### The task
If a line in the records below contains "cleanStateIPLDs", copy that line.

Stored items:
[Start of Attachment]

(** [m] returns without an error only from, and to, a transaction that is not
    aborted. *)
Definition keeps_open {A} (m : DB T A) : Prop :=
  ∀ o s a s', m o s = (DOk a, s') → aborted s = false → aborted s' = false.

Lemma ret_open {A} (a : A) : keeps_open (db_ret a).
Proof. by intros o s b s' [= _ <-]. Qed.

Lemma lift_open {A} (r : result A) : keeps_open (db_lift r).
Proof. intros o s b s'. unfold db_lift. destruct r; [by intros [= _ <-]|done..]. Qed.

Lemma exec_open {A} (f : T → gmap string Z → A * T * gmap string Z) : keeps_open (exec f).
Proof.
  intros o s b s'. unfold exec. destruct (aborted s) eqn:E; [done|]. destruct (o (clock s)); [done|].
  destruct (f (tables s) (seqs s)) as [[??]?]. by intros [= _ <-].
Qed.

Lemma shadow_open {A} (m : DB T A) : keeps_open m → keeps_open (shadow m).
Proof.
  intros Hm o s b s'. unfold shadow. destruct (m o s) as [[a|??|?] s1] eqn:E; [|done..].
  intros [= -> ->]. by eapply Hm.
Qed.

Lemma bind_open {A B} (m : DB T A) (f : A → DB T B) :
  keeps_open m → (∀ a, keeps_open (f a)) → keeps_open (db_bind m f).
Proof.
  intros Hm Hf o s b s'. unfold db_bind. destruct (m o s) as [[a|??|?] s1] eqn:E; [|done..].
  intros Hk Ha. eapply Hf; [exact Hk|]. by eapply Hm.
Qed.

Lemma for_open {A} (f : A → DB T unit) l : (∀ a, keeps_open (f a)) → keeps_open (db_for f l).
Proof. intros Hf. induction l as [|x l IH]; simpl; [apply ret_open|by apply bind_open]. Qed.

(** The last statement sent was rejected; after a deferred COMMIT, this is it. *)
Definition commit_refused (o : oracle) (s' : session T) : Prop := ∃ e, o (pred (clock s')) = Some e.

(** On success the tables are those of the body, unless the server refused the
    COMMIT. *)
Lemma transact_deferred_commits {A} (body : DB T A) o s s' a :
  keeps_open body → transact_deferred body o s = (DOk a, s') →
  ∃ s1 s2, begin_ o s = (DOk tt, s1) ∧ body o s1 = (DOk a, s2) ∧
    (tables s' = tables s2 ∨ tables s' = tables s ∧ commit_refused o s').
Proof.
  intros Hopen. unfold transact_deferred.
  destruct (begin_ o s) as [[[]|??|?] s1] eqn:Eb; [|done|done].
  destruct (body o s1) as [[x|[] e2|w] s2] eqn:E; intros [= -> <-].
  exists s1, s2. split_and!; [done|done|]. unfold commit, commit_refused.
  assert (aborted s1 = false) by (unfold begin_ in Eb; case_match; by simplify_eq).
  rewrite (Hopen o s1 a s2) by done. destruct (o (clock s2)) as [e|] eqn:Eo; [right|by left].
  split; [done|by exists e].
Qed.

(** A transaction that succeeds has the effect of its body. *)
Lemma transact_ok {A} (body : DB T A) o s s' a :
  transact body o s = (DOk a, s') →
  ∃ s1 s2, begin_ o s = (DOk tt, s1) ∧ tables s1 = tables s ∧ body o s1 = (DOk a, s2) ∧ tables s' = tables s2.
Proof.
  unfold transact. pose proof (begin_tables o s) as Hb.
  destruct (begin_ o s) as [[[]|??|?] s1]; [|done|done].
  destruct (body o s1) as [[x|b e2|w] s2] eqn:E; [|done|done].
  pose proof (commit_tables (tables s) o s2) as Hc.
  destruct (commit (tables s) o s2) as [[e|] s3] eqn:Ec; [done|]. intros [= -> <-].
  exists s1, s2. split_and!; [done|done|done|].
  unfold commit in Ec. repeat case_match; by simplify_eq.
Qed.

[End of Attachment]
[Start of Attachment]

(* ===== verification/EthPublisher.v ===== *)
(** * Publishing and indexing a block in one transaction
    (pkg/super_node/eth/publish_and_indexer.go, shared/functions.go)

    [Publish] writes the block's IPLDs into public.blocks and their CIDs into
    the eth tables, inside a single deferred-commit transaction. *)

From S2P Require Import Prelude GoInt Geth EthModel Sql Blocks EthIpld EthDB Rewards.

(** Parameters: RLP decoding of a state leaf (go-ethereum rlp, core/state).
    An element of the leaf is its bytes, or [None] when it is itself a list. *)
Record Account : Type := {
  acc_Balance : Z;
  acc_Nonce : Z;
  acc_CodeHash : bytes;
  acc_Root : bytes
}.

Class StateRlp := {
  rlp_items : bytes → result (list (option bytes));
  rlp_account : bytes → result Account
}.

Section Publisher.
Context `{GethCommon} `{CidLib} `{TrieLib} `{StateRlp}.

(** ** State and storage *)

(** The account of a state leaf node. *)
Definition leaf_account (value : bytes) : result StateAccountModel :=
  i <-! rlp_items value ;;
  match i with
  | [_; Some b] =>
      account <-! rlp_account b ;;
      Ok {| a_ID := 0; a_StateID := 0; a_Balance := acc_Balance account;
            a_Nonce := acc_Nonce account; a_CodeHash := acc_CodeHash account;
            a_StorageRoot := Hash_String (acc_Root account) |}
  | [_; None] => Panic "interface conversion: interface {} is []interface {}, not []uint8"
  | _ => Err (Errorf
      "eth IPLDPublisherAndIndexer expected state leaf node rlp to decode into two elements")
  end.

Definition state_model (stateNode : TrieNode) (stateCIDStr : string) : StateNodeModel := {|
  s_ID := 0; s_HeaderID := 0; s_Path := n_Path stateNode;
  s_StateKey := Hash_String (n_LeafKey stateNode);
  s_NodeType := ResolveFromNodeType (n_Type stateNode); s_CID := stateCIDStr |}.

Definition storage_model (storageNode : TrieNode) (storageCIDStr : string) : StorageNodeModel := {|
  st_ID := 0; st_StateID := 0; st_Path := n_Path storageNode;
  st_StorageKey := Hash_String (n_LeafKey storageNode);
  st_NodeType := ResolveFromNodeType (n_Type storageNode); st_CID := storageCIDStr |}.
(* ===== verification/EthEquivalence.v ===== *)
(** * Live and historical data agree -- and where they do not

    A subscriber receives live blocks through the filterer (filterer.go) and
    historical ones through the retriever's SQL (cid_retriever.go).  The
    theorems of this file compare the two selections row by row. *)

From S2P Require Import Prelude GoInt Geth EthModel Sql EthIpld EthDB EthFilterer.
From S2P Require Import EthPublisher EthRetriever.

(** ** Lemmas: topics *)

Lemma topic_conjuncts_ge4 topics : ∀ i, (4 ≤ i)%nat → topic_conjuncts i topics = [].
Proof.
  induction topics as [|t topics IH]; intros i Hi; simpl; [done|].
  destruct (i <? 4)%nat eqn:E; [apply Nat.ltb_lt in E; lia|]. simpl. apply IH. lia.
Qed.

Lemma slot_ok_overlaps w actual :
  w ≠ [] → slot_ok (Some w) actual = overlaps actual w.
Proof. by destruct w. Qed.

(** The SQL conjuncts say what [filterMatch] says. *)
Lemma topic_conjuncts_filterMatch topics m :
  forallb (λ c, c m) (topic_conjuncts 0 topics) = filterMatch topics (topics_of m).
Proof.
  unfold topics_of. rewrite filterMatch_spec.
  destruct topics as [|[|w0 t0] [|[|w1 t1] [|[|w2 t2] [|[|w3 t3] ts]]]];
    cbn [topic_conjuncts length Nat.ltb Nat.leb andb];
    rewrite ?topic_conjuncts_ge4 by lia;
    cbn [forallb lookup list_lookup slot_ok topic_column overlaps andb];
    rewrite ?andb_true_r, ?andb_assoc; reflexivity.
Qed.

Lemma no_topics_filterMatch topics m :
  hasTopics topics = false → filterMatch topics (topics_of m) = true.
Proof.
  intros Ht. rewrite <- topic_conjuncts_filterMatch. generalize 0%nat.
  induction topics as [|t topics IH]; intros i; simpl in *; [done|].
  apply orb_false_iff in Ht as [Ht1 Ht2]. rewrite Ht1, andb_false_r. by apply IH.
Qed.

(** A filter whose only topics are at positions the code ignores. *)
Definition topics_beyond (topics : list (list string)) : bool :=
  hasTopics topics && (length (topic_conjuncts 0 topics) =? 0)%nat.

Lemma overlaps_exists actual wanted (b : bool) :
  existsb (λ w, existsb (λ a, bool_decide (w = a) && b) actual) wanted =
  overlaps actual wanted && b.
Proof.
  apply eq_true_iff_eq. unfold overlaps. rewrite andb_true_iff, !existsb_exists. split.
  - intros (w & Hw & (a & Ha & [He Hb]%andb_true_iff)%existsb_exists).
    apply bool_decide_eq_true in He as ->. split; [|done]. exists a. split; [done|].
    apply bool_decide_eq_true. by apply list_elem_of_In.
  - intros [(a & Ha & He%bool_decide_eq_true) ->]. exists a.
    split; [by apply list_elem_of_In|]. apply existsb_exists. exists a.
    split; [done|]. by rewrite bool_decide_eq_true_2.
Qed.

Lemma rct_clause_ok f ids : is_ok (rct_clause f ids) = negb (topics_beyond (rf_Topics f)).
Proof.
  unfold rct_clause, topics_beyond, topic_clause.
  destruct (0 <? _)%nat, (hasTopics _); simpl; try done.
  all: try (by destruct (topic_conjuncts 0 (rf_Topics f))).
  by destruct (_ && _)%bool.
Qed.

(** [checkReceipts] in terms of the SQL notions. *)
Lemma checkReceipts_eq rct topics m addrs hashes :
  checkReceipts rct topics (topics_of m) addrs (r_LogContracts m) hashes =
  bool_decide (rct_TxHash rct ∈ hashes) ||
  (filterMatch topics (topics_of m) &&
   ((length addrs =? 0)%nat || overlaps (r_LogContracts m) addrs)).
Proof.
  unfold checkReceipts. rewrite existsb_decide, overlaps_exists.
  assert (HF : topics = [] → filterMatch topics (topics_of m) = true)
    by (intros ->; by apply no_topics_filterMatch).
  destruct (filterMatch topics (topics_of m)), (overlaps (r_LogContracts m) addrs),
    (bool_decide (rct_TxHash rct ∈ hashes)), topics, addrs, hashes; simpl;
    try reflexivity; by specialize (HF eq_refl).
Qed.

[End of Attachment]
[Start of Attachment]

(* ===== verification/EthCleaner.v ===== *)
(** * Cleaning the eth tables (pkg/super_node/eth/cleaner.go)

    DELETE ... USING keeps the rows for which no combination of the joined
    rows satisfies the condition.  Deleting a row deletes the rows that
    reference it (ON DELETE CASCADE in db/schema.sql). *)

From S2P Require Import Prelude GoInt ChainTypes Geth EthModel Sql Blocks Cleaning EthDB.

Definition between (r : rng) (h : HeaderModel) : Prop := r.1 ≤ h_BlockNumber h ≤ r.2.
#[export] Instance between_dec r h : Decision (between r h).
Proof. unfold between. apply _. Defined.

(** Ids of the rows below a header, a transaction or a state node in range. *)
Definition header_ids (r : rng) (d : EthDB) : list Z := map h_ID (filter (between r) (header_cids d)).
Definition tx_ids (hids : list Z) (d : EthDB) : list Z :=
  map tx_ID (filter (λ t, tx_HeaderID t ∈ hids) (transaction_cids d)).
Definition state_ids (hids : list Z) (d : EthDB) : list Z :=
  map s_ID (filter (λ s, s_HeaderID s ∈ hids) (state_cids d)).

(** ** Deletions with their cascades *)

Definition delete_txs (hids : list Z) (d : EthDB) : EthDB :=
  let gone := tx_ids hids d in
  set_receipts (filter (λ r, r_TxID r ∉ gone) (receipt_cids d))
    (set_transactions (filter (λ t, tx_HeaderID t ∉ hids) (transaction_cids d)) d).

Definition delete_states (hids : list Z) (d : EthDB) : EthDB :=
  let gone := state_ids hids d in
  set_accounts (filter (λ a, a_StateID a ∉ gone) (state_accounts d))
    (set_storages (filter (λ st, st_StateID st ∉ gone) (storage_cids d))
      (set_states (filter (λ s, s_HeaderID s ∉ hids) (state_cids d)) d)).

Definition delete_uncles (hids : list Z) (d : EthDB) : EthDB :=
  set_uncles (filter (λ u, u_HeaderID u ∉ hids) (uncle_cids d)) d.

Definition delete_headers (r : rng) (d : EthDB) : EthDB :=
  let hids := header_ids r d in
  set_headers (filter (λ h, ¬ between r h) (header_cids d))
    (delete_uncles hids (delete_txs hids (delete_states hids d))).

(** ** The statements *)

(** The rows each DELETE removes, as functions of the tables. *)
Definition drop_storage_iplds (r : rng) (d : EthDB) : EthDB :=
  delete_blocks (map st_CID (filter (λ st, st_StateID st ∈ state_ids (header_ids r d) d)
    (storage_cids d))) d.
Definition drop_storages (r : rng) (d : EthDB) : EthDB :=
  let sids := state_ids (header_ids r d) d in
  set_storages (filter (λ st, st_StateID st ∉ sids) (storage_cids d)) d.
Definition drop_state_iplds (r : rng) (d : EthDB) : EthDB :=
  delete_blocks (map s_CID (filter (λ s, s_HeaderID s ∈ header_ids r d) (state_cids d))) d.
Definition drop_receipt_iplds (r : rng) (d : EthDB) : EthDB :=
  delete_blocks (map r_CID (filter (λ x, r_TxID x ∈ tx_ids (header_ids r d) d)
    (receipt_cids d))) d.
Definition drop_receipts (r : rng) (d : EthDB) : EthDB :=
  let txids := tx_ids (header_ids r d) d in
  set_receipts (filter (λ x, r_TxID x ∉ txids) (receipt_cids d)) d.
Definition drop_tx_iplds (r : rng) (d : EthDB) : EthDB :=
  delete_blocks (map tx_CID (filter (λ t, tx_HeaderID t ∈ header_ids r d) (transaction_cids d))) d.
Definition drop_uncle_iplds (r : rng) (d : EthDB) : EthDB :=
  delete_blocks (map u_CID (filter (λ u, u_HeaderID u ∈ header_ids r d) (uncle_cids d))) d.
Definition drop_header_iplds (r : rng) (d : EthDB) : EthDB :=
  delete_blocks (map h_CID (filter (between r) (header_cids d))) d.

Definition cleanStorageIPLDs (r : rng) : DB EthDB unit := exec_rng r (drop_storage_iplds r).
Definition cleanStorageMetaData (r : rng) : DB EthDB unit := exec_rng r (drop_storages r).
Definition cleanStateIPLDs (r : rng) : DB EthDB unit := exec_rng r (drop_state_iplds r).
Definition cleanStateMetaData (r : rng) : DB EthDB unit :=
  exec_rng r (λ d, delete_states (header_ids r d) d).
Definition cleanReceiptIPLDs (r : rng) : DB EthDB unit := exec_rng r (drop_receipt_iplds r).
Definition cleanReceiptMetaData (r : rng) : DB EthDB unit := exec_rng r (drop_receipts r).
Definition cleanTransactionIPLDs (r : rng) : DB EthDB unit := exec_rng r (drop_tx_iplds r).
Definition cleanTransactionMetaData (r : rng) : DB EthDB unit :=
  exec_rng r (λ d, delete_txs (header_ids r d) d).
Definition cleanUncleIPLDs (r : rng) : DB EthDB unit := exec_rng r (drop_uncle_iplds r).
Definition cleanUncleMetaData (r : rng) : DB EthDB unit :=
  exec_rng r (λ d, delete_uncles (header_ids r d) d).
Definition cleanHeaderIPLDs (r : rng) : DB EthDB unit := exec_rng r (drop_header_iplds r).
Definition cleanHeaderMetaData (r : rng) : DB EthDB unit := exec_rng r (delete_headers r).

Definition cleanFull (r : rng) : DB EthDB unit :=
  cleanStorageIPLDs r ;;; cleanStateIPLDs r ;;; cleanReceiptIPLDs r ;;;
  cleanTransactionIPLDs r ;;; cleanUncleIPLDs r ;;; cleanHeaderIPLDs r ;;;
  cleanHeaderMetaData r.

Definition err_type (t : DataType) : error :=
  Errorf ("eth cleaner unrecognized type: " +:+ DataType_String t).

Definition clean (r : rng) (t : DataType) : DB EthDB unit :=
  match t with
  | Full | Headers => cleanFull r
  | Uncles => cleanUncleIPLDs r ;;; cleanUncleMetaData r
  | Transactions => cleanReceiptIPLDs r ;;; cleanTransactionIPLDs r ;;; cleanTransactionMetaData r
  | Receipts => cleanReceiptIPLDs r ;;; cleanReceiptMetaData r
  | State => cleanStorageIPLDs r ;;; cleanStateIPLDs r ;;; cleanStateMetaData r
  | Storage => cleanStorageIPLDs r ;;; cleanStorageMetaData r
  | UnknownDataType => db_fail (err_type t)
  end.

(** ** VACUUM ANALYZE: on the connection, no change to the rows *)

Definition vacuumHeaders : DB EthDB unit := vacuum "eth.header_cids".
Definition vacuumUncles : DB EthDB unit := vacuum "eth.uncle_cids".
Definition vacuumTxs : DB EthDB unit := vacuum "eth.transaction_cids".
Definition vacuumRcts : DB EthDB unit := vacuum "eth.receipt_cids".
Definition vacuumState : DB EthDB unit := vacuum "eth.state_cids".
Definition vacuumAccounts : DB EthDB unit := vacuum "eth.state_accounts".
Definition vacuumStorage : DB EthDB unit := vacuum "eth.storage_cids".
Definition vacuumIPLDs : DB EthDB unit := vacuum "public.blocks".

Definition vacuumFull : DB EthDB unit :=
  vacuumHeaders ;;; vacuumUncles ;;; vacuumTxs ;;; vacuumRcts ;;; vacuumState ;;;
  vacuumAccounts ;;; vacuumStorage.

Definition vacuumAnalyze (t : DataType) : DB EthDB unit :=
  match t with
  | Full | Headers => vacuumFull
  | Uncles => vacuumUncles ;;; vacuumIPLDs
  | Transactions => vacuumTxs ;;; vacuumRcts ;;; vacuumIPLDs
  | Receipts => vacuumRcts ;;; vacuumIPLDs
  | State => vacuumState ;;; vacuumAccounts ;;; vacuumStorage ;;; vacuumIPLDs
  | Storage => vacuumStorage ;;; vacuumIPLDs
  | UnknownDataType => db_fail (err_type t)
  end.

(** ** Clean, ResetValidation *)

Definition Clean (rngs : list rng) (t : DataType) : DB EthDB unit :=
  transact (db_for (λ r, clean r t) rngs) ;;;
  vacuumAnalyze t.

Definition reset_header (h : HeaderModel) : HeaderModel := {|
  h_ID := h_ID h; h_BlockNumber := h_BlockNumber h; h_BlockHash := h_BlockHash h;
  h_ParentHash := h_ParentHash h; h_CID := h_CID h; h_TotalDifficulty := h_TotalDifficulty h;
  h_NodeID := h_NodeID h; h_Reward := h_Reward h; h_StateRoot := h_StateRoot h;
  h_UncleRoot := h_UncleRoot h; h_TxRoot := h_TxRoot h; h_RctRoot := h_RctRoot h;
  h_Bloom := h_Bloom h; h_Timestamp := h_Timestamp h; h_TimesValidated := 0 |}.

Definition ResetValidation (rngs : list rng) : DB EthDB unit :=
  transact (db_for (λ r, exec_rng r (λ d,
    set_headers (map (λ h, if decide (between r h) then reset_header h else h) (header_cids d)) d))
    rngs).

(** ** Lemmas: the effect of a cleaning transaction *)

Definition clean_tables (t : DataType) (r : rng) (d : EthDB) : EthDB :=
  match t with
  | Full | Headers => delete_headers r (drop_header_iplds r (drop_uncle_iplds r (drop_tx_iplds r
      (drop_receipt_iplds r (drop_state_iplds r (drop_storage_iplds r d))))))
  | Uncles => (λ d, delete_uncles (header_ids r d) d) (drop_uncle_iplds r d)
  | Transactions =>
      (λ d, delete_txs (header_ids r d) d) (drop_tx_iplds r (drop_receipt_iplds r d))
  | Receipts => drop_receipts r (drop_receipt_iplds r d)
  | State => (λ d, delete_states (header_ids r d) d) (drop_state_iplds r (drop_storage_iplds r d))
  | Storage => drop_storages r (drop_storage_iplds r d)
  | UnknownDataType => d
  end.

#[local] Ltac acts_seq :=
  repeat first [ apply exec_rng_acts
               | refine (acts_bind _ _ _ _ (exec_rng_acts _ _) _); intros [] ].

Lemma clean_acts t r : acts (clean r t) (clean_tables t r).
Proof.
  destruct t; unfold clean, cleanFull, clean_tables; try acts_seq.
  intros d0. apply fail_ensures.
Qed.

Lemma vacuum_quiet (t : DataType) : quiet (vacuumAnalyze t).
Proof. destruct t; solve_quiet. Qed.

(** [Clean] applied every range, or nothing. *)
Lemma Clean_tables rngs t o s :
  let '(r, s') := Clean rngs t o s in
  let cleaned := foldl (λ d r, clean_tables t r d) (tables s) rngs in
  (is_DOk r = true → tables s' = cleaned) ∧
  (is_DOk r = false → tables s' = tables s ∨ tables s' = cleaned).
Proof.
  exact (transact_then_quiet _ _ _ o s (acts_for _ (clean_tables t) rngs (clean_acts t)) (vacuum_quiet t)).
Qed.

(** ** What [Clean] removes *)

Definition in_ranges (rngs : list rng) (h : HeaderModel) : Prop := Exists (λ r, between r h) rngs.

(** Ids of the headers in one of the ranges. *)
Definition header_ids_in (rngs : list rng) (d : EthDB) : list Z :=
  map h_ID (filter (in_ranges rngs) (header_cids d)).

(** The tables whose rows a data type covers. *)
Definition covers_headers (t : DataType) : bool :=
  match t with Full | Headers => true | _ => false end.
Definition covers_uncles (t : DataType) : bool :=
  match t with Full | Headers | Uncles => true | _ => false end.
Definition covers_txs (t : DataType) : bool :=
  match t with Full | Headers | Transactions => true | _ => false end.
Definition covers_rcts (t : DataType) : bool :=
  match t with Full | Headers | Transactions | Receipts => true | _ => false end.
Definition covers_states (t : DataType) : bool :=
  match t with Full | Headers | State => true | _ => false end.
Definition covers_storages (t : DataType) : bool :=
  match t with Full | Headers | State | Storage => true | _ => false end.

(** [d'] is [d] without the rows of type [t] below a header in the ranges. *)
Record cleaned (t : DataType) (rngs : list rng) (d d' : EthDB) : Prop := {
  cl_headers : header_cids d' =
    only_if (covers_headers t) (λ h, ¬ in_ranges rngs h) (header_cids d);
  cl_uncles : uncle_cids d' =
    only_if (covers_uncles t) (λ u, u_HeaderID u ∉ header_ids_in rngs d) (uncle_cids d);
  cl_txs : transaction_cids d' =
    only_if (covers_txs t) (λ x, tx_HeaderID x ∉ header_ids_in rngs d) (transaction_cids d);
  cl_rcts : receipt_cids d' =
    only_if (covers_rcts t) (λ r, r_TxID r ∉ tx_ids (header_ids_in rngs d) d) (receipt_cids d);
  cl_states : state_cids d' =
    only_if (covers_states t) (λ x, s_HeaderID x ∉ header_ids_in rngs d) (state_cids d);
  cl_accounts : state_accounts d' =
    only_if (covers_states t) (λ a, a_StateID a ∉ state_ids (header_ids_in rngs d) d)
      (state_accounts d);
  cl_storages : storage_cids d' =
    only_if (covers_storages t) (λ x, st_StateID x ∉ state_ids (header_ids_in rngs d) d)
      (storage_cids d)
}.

[End of Attachment]

### Response to the exercise
Definition cleanStateIPLDs (r : rng) : DB EthDB unit := exec_rng r (drop_state_iplds r).
  cleanStorageIPLDs r ;;; cleanStateIPLDs r ;;; cleanReceiptIPLDs r ;;;
  | State => cleanStorageIPLDs r ;;; cleanStateIPLDs r ;;; cleanStateMetaData r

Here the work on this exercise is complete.